As for “being online,” that’s not relevant to this attack. The attack requires a rogue device that is physically near to yours, though it could be next door or across the street. (The researchers claim “up to 100m”, which sounds speculative to me, as though they’ve never tested it or actually got it to work at that range themselves.)
Long range Wi-Fi?
Is it possible that attackers could use a range extending wireless antenna to perform the exploit? If that would work, do you think the range could extend beyond 100 meters?
Paul Ducklin
IIRC, the dongle they used was chosen precisely because it has “range extending” capabilities. That’s because it’s intended to talk to drones in flight. (Check the CrazyFlie website – the dongle concerned has a power amplifier and an external antenna.) The drone guys claim 1km, even more, but that’s presumably outdoors, in line of sight, and perhaps using a different protocol aimed at handling long, lossy transmission distances better.
Luke
To lock your screen on linux its ctrl+alt+L
Rob
Hi Paul, I was wondering if you could shed more light on whether my wireless mouse is affected?

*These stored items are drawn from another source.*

(** The float32 tensor [0, 2^126, 2^127]: its largest entry is above its
    smallest, and the result is [-1, 0, inf], since [2 * (2^127 - 0)] is
    beyond the largest float32 number.  The largest entry of the result is
    not 1. *)
Lemma normalize_minus_one_to_one_counterexample :
  (∃ lo hi, torch_min wide_t = Ok lo ∧ torch_max wide_t = Ok hi ∧ (lo < hi)%Q)
  ∧ (∃ a b,
       normalize_minus_one_to_one float32_max wide_t
       = Ok (mkTensor [3] [Fin a; Fin b; PInf])
       ∧ (a == -1)%Q ∧ (b == 0)%Q)
  ∧ ¬ ∃ ys, normalize_minus_one_to_one float32_max wide_t
            = Ok (mkTensor (shape wide_t) (Fin <$> ys)).
Proof.
  split; [|split].
  - eexists _, _. split; [reflexivity|]. split; [reflexivity|]. by vm_compute.
  - eexists _, _. split; [vm_compute; reflexivity|]. split; by vm_compute.
  - intros [ys Hys]. vm_compute in Hys.
    destruct ys as [|? [|? [|y ?]]]; try discriminate.
Qed.

(** ** Computed values *)

Lemma feq_refl u : feq u u.
Proof. by destruct u; simpl. Qed.

Lemma feq_sym u v : feq u v → feq v u.
Proof. destruct u, v; simpl; try done; intros H; by symmetry. Qed.

Lemma feq_trans u v w : feq u v → feq v w → feq u w.
Proof. destruct u, v, w; simpl; try done; intros H1 H2; by rewrite H1. Qed.

Lemma fadd_assoc u v w : feq (fadd (fadd u v) w) (fadd u (fadd v w)).
Proof. destruct u, v, w; simpl; try done; ring. Qed.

In your article it says “NB. Mousejacking only applies to USB-based mice and keyboards. Bastille’s research doesn’t cover Bluetooth devices.”
When I do an lsusb on my machine the mouse comes up as:
Bus 001 Device 005: ID 045e:0745 Microsoft Corp. Nano Transceiver v1.0 for Bluetooth
This device’s USB ID is shown as vulnerable in Bastille’s list:
Microsoft 2.4GHz Transceiver v7.0 (USB ID 045e:0745)
Is it using the same radio frequency as Bluetooth devices but not the pairing security?
Grateful for any advice please.
Paul Ducklin
AFAIK, these non-Bluetooth wireless dongles use the 2.4GHz spectrum (presumably because it’s set aside for “unregulated” purposes), and that’s where Bluetooth sits, as well as Wi-Fi and others. But these proprietary dongles have a completely different protocol stack and security.
Nomphra
On Windows, you can create a screen lock shortcut. Right-click an empty spot on your desktop and select “New -> Shortcut” .. On the wizard that appears, enter “rundll32.exe user32.dll, LockWorkStation” (minus the quotes) into the box asking you for the location of the item, click Next, then name your shortcut accordingly, i.e. “Lock Me!”, then click Finish.
You can leave this shortcut on your desktop, or pin it to your taskbar, or start menu, or whatever suits you best!
Sai
Hi, Is there a possibility that my keyboard or system may be keylogged due to this vulnerability? Im using ubuntu. Thank you in advance!